_How to complete this task_.
The lines below that include the word "intros" are to be reported.

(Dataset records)
* * * *
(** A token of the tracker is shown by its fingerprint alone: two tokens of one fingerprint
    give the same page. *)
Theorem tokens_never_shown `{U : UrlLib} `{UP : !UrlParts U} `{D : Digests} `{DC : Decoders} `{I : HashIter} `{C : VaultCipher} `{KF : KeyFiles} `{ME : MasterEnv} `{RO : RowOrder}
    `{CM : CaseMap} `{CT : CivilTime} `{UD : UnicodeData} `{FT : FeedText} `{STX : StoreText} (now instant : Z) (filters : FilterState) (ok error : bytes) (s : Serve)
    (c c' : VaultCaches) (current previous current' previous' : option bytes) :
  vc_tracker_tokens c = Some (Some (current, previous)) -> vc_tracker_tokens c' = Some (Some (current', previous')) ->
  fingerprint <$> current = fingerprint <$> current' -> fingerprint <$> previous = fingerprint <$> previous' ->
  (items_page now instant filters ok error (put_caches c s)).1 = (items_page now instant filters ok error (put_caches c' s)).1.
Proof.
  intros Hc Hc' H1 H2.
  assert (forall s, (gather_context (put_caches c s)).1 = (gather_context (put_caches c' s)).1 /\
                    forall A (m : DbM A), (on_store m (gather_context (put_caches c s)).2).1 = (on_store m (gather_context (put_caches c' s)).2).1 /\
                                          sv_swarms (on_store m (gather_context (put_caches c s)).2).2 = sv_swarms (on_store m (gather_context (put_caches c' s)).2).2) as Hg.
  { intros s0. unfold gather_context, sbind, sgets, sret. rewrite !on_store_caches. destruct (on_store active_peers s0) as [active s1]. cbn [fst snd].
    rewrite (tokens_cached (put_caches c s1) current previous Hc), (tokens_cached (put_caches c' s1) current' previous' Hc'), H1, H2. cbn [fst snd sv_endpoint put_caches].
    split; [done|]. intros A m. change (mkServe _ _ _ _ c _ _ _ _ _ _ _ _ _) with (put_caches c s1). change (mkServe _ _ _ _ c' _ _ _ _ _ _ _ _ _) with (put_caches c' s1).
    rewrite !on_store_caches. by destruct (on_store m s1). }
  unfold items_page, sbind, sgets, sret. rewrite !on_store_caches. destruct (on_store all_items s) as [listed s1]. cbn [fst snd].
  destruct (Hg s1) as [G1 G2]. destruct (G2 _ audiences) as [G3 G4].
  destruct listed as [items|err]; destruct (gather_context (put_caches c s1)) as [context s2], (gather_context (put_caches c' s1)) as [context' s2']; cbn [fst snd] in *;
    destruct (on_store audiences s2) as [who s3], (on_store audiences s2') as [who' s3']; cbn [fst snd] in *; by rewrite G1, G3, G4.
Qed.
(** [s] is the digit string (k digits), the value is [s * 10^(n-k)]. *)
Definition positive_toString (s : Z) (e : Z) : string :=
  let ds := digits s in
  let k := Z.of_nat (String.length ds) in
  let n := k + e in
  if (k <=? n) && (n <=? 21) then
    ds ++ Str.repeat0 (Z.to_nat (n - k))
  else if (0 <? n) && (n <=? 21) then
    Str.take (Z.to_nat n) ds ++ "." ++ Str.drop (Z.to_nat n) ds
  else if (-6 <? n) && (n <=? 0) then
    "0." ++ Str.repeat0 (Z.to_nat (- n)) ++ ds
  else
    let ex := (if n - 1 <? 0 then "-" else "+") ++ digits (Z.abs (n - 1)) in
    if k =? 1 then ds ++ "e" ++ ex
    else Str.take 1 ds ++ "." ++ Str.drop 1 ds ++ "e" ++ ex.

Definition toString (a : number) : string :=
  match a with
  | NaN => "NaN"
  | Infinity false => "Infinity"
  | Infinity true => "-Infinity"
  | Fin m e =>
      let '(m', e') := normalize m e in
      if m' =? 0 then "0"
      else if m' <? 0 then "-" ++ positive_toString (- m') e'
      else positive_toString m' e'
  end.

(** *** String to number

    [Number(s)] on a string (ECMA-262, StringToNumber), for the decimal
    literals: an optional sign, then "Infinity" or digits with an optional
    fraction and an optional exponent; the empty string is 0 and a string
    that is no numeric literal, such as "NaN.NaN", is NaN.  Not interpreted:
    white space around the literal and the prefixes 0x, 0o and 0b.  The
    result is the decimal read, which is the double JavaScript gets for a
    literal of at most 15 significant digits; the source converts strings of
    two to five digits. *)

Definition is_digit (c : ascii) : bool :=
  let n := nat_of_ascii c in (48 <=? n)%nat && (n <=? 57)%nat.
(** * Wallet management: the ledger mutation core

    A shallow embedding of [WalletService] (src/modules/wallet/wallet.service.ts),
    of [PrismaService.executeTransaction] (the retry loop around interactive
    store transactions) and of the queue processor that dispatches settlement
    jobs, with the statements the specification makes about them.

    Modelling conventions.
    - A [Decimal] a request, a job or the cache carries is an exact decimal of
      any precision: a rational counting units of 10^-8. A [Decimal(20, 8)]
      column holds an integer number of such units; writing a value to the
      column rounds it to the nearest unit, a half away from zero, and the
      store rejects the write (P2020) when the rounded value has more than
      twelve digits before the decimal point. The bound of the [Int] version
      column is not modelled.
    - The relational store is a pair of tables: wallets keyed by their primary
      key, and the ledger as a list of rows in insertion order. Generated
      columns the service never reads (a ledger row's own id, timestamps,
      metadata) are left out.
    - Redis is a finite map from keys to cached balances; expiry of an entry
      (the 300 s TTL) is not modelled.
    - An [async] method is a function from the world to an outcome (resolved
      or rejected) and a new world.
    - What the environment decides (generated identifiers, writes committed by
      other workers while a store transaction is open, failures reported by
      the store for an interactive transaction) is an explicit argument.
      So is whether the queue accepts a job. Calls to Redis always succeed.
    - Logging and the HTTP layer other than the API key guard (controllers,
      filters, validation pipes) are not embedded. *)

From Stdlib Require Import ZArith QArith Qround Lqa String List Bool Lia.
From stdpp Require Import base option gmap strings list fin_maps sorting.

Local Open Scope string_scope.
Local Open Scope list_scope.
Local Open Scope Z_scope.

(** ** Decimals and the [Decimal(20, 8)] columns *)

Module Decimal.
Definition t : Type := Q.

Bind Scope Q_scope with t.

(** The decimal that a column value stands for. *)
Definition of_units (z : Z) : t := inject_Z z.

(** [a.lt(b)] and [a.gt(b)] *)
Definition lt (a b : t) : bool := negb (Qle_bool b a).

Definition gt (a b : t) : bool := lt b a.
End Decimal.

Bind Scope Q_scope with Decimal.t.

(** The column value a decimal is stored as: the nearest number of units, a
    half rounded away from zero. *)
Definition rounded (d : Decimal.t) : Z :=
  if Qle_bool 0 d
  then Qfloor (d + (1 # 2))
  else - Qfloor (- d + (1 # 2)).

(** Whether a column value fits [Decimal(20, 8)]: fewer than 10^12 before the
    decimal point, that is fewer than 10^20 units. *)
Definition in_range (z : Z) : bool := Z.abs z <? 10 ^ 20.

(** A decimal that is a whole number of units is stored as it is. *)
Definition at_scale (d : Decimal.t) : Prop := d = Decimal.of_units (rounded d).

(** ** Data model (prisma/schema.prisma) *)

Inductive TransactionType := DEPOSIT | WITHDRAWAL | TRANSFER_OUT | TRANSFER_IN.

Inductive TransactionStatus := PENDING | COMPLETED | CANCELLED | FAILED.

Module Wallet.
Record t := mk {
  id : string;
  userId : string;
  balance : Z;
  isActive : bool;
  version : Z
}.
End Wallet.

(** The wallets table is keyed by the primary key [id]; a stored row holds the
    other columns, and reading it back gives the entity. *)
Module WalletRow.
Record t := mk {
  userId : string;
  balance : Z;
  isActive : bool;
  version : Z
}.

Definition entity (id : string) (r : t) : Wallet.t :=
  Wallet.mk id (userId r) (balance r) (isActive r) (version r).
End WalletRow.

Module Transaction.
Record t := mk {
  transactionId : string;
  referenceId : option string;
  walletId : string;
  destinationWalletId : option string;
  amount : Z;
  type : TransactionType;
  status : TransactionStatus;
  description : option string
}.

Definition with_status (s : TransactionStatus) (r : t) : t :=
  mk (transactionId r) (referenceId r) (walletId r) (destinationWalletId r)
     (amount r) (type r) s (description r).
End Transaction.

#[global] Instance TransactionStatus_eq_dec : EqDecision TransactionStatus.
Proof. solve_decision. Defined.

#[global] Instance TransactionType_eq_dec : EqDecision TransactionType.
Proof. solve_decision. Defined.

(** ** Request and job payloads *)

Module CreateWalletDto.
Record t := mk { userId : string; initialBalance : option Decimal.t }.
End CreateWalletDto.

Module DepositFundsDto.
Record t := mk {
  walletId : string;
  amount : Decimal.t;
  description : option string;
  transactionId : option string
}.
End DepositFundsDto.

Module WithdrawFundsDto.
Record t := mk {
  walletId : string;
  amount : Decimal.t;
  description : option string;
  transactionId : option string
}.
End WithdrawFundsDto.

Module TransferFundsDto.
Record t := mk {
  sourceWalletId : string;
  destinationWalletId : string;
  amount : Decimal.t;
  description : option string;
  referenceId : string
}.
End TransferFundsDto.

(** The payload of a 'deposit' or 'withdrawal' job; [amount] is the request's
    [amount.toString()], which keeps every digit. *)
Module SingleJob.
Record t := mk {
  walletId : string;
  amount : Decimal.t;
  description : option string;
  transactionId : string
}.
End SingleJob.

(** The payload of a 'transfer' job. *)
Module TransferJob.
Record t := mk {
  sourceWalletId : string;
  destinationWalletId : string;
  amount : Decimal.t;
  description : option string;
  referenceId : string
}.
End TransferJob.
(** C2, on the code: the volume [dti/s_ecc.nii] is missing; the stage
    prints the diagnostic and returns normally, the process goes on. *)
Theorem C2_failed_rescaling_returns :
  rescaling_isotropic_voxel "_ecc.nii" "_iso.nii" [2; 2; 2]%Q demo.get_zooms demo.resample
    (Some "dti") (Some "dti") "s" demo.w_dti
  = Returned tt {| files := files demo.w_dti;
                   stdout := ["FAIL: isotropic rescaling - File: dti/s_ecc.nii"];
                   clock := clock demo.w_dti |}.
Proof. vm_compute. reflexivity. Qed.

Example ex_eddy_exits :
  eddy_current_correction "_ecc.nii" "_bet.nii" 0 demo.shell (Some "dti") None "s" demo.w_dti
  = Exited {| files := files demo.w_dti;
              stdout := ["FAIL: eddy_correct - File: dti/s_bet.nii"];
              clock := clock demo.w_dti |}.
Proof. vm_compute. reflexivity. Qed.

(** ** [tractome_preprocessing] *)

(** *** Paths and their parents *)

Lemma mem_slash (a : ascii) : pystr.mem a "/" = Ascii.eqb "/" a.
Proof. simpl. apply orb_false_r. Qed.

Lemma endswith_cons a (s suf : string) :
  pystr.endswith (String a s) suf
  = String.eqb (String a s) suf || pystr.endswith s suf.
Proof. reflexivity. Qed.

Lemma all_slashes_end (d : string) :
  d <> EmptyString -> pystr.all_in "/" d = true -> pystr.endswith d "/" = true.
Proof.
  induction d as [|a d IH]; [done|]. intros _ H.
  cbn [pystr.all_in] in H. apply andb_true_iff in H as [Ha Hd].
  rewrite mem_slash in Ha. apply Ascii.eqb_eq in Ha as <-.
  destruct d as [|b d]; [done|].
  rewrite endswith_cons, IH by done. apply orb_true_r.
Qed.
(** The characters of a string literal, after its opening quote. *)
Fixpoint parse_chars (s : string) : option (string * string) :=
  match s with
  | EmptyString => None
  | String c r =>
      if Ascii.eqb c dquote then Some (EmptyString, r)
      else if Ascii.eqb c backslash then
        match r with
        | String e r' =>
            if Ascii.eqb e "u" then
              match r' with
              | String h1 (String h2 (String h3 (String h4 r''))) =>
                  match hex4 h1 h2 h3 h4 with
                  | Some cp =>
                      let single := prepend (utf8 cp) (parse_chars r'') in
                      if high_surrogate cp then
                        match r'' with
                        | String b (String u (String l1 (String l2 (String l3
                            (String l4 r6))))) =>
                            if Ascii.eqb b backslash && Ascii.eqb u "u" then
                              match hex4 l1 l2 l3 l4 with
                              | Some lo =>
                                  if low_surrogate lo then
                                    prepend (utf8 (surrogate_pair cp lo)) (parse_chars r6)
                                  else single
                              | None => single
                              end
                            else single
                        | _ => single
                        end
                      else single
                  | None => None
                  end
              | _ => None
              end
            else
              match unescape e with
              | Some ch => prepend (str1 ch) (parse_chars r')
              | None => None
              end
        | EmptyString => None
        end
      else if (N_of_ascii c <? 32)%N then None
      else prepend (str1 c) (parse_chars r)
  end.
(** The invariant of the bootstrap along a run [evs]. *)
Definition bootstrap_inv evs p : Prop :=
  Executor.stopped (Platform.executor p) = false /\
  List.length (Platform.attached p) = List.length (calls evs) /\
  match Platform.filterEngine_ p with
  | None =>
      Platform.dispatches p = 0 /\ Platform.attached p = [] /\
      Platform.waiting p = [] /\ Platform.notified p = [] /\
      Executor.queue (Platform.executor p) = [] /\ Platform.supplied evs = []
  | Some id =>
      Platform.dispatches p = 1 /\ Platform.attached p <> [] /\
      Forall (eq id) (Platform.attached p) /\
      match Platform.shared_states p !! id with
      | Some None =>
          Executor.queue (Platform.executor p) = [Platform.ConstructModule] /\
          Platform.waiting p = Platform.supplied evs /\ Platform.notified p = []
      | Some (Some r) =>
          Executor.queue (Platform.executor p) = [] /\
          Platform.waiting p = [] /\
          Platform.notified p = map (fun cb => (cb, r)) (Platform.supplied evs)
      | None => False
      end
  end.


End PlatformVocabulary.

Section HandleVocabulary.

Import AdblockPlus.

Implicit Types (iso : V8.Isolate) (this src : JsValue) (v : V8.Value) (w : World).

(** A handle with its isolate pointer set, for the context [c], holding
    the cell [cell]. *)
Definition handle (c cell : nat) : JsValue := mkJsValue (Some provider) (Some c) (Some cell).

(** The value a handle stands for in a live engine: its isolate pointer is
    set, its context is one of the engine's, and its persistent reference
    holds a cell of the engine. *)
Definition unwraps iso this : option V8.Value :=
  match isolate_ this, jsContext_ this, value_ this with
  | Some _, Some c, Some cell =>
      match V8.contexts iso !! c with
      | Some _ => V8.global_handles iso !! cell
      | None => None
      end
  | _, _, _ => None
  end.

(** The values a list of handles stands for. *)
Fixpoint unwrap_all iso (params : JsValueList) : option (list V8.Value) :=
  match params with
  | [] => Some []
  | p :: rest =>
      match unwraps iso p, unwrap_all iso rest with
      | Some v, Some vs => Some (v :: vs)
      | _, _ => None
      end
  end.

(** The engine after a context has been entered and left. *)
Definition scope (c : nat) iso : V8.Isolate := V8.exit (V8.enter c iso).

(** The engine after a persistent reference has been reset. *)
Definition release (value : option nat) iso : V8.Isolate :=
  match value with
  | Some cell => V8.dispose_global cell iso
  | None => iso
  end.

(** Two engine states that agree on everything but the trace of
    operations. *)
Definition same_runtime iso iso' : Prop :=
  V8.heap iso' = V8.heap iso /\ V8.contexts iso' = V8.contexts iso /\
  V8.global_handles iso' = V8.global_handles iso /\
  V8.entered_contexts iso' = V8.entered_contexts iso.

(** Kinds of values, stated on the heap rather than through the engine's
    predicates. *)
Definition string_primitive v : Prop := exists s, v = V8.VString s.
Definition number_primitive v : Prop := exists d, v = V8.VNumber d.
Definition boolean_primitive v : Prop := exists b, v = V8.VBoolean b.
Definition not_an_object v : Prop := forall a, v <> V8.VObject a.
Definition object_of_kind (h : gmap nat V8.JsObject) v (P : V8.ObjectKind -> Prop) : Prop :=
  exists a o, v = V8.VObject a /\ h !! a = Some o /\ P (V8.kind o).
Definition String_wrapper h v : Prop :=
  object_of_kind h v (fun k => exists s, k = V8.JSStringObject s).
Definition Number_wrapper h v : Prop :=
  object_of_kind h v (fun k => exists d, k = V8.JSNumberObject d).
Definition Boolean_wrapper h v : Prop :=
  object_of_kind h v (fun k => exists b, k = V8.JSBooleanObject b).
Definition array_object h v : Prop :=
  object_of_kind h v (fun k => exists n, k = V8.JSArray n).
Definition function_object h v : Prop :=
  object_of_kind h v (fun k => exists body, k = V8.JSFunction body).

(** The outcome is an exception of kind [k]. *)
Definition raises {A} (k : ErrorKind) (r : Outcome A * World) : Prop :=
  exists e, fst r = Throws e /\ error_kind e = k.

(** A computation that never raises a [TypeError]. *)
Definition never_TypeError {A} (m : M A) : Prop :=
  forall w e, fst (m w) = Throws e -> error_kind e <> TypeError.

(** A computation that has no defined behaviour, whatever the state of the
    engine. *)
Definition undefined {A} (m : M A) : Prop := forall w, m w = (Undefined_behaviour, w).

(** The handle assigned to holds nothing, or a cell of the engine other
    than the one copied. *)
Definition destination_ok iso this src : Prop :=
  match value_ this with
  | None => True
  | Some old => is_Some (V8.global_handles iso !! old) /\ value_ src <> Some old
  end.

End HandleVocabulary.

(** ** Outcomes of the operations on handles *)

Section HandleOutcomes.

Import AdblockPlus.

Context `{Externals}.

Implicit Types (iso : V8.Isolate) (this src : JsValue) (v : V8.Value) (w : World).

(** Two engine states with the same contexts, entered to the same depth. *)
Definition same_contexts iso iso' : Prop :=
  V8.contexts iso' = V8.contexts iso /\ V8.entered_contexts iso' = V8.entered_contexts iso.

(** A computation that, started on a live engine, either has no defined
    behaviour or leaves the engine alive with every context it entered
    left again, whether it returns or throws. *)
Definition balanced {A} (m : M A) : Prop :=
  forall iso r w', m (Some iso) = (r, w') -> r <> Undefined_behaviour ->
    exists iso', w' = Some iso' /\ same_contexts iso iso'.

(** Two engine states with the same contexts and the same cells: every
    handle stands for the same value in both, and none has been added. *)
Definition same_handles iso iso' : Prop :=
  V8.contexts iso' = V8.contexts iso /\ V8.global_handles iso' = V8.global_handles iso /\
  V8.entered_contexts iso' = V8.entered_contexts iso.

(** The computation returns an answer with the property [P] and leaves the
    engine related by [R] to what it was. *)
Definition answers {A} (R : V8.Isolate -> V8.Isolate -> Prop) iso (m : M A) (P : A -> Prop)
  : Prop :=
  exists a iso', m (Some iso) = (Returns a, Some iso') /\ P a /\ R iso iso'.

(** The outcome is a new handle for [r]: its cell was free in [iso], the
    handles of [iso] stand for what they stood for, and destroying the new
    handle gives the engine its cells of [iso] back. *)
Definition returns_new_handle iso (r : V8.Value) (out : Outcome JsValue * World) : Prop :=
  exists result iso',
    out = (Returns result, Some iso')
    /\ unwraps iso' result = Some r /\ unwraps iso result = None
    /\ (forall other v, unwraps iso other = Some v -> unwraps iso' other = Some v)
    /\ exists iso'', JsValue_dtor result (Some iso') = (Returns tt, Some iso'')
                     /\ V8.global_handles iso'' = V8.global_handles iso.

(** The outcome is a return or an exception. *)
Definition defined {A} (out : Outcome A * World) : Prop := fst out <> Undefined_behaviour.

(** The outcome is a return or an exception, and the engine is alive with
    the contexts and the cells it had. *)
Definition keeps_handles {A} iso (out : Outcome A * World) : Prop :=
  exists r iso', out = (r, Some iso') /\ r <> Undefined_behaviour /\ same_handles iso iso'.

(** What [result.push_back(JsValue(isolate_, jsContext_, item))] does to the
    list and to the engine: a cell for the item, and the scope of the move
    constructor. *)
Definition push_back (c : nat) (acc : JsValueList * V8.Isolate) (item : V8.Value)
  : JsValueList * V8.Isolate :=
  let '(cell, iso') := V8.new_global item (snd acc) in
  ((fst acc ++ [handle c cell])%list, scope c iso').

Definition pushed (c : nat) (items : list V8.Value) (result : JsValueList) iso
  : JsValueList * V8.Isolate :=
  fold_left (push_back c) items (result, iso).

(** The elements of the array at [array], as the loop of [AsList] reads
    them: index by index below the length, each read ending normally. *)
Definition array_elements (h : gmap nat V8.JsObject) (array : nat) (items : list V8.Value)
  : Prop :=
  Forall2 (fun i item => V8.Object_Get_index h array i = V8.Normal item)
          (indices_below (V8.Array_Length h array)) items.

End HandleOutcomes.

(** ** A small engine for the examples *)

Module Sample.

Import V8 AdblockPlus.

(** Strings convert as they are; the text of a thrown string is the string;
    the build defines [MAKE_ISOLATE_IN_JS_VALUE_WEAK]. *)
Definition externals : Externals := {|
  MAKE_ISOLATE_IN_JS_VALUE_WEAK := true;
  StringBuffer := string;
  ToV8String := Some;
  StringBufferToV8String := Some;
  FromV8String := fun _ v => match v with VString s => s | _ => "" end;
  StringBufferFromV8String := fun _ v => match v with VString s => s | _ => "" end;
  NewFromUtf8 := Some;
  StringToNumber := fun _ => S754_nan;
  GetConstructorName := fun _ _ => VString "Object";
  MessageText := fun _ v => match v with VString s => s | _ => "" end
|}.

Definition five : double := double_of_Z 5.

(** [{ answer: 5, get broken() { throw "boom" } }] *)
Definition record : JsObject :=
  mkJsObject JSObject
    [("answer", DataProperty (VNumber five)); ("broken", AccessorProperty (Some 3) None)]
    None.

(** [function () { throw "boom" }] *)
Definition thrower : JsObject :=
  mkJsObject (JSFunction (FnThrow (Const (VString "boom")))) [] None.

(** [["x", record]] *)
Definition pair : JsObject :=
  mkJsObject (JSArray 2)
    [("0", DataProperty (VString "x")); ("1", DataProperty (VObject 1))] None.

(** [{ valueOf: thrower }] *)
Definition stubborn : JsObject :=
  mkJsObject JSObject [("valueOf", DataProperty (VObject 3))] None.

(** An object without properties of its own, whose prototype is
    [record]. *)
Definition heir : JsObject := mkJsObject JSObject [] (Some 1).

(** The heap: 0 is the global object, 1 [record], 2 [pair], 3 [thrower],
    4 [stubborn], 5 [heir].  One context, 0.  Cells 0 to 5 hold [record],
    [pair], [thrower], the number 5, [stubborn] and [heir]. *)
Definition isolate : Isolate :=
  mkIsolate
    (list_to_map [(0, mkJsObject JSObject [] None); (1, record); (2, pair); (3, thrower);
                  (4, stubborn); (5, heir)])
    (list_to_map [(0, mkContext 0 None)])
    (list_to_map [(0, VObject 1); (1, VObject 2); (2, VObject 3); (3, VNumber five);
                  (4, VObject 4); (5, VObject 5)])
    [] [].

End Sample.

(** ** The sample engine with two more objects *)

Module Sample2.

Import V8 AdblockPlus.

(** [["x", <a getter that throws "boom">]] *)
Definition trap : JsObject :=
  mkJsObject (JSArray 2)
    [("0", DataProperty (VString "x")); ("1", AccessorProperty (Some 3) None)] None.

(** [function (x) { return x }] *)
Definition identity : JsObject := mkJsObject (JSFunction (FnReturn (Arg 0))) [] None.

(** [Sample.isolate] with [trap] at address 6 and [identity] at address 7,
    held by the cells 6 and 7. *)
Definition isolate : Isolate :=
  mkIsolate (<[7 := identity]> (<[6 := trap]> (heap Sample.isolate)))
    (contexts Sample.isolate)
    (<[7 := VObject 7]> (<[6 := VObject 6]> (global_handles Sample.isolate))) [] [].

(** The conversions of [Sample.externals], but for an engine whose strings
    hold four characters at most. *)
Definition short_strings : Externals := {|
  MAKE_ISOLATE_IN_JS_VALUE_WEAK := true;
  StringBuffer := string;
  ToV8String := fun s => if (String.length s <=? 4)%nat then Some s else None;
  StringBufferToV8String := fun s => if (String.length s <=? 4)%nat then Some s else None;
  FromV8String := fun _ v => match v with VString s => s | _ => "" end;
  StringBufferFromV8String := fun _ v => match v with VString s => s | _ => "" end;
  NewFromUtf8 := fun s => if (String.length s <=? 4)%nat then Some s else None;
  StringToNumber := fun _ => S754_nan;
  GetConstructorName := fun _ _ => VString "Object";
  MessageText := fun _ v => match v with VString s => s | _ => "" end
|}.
* * * *
_Problem solution_.
  intros Hc Hc' H1 H2.
  { intros s0. unfold gather_context, sbind, sgets, sret. rewrite !on_store_caches. destruct (on_store active_peers s0) as [active s1]. cbn [fst snd].
    split; [done|]. intros A m. change (mkServe _ _ _ _ c _ _ _ _ _ _ _ _ _) with (put_caches c s1). change (mkServe _ _ _ _ c' _ _ _ _ _ _ _ _ _) with (put_caches c' s1).
  induction d as [|a d IH]; [done|]. intros _ H.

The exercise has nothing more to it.